The arterial supply to the pancreas is dual, from the celiac trunk and from the superior mesenteric artery [1]. The head of the pancreas irrigation is complex; the GDA out of the celiac trunk splits into the anterior and posterior superior pancreatoduodenal arteries. The first branch from the superior mesenteric artery (SMA) is the IPDA, giving anterior and posterior branches and joining the ones from the GDA, creating the anterior and posterior arcades. The splenic artery and its main branch, the dorsal pancreatic artery, run through the body and tail of the pancreas. Usually collaterals to the head arcades are seen from the dorsal pancreatic artery to the anterior arcade. During a multiorgan retrieval, the celiac trunk is preserved with the liver graft, so the GDA is ligated and the splenic artery is transected at its take off, to be later reconstructed. The IPDA constitutes the main inflow to the pancreatic head and duodenum; it normally takes off within the pancreatic portion of the SMA, in the first 2 cm of the artery.
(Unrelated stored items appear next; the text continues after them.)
(** * RIT-WPAN: a shallow embedding of the RIT MAC, its rank forwarding layer,
      the network header codec and the net-device configuration check.

    The development follows the C++ sources of [rit-wpan/model]:
    - [rit-wpan-nwk-header.cc]   -> [Module RitNwkHeader]
    - [time-drift-applier.cc]    -> [Module TimeDriftApplier]
    - [rit-wpan-mac.cc]          -> [Module Mac]
    - [rit-wpan-net-device.cc]   -> [Module NetDevice]
    - [rit-wpan-nwk.cc]          -> [Module Nwk]

    Conventions.
    - A [Time] is ns-3's signed count of nanoseconds, a [Z].
    - Unsigned machine integers are [Z] with the wrap-around written out.
    - The simulator is single threaded: every entry point is a state
      transformer on a [World]; [NS_ASSERT], [NS_ABORT_MSG] and
      [NS_FATAL_ERROR] end the run and are the [Stop] outcome.
    - Calls that leave the MAC (PHY requests, upper-layer callbacks, trace
      sources, channel-access modules) are appended to the world's log. *)

From Stdlib Require Import ZArith QArith Qabs Lia Lqa List Bool String.
From stdpp Require Import base option list gmap.
Import ListNotations.
Local Open Scope Z_scope.

(** ** Outcomes of a call *)

(** Why a run ends before the call returns. *)
Inductive StopReason : Type :=
| AssertFailed (what : string)   (* NS_ASSERT / NS_ASSERT_MSG, debug and default builds *)
| AbortMsg (what : string)       (* NS_ABORT_MSG, every build *)
| FatalError (what : string)     (* NS_FATAL_ERROR, every build *)
| Undefined (what : string).     (* a null Ptr dereferenced, front () of an empty queue *)

Inductive Outcome (A : Type) : Type :=
| Ok (a : A)
| Stop (why : StopReason).
Arguments Ok {A} a.
Arguments Stop {A} why.

Definition is_ok {A} (o : Outcome A) : bool :=
  match o with Ok _ => true | Stop _ => false end.

(** ** Machine integers and time *)

Definition Time := Z.

Definition wrap8 (x : Z) : Z := x mod 256.
Definition wrap16 (x : Z) : Z := x mod 65536.
Definition is_u8 (x : Z) : Prop := 0 <= x < 256.
Definition is_u16 (x : Z) : Prop := 0 <= x < 65536.

(** A [Mac16Address] is its 16-bit value; the first octet is the high one,
    as in [Mac16Address("00:01")]. *)
Definition Mac16Address := Z.
Definition Mac64Address := Z.
Definition Mac16_broadcast : Mac16Address := 0xFFFF.
Definition Mac16_IsBroadcast (a : Mac16Address) : bool := a =? 0xFFFF.

(** ** The RIT network header ([rit-wpan-nwk-header.cc]) *)

Module RitNwkHeader.

Record t : Type := mk {
  m_rank : Z;                 (* uint16_t *)
  m_srcAddr : Mac16Address;
  m_dstAddr : Mac16Address
}.

Definition wf (h : t) : Prop :=
  is_u16 (m_rank h) /\ is_u16 (m_srcAddr h) /\ is_u16 (m_dstAddr h).

(** [Buffer::Iterator::WriteU16]: low octet first. *)
Definition WriteU16 (v : Z) : list Z := [v mod 256; (v / 256) mod 256].

(** [Buffer::Iterator::ReadU16]. *)
Definition ReadU16 (b : list Z) : option (Z * list Z) :=
  match b with
  | b0 :: b1 :: rest => Some (b0 + 256 * b1, rest)
  | _ => None
  end.

(** [WriteTo (i, Mac16Address)]: the two octets of the address in the
    order they are stored (first octet, then second). *)
Definition WriteTo (a : Mac16Address) : list Z := [(a / 256) mod 256; a mod 256].

(** [ReadFrom (i, Mac16Address&)]. *)
Definition ReadFrom (b : list Z) : option (Mac16Address * list Z) :=
  match b with
  | b0 :: b1 :: rest => Some (256 * b0 + b1, rest)
  | _ => None
  end.

(** [RitNwkHeader::Serialize]: rank, source, destination. *)
Definition Serialize (h : t) : list Z :=
  WriteU16 (m_rank h) ++ WriteTo (m_srcAddr h) ++ WriteTo (m_dstAddr h).

(** [RitNwkHeader::Deserialize]: the header read and the number of octets
    consumed ([i.GetDistanceFrom (start)]); [None] when the buffer is
    shorter than the header. *)
Definition Deserialize (b : list Z) : option (t * Z) :=
  match ReadU16 b with
  | None => None
  | Some (r, b1) =>
    match ReadFrom b1 with
    | None => None
    | Some (s, b2) =>
      match ReadFrom b2 with
      | None => None
      | Some (d, b3) => Some (mk r s d, Z.of_nat (length b) - Z.of_nat (length b3))
      end
    end
  end.

(** [RitNwkHeader::GetSerializedSize]. *)
Definition GetSerializedSize (h : t) : Z := 6.

End RitNwkHeader.

(** ** Module configuration ([rit-wpan-mac.h]) *)

Record RitWpanMacModuleConfig : Type := mkModuleConfig {
  dataCsmaEnabled : bool;
  dataPreCsEnabled : bool;
  dataPreCsBEnabled : bool;
  beaconCsmaEnabled : bool;
  beaconPreCsEnabled : bool;
  beaconPreCsBEnabled : bool;
  continuousTxEnabled : bool;
  beaconRandomizeEnabled : bool;
  compactRitDataRequestEnabled : bool;
  beaconAckEnabled : bool
}.

(** The default member initialisers of [RitWpanMacModuleConfig]. *)
Definition defaultModuleConfig : RitWpanMacModuleConfig :=
  mkModuleConfig false false false false false false false false false false.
Sometimes the IPDA might be higher taking off from the first jejunal branch or the mesenteric portion of the SMA; during the retrieval, the intestinal mesentery is ligated and sectioned at the root, a high raising IPDA could be transected inadvertently at the procurement surgery.

Interestingly, collateral flow forms the dorsal pancreatic artery, which might compensate the lack of flow from the GDA, this was seen by the injection of contrast during the back-table preparation of the pancreas graft [2]. Maintenance of good flow to the head of the pancreas is essential since it also perfuses the duodenum; otherwise the intestinal anastomosis might become ischemic and fail, causing peritonitis from enteric leakage. In our case, the head of the pancreas remained ischemic together with the duodenum. Revascularization through the stump of the GDA was performed to improve flow and avoid the consequences of an ischemic anastomosis. Revascularization of the gastroepiploic artery [3] or the gastroduodenal artery [4,5] , have been proposed by some groups, to increase blood flow to the head of the pancreas, thus increasing venous return to avoid venous thrombosis. This is done during the bench preparation and considerations are also taken into account during the retrieval process. Using this knowledge, we attempted in situ revascularization of the pancreatic head and duodenum after it became clear that the lack of blood supply to the head would make the transplant unsuccessful.

Other procedures have been used in the event of partial arterial thrombosis, most commonly the splenic artery at the anastomosis, resection of the affected pancreatic parenchyma by distal pancreatectomy can be performed maintaining good graft function. In the case of mesenteric artery thrombosis, head resection can also be performed. The pancreatic duct might be injected with polymers to obliterate the exocrine secretions [6].

Pancreatic head resection was a consideration in this case, but remained a second choice. The experience is that duct injection may cause pancreatitis and pancreatic leak, development of fluid collection and requirement for drainage procedures, all significantly adding morbidity to the procedure [7]. Of course, transplantectomy could have been an option in this case, but less desirable if successful rescue can be achieved.

3. Conclusion

The perfusion to the head of the pancreas is mostly dependent on the inferior pancreatoduodenal arcade from the mesenteric artery. This artery can take-off further distal in the mesenteric root than usual and may be ligated during the donor procedure. Some groups, to improve pancreas flow, routinely perform reperfusion of the gastroduodenal artery; however, it can also be used as a rescue technique when the head has poor collateral flow from the splenic territory. This use of the technique after reperfusion has not been previously reported in literature and can be a useful tool to salvage the graft.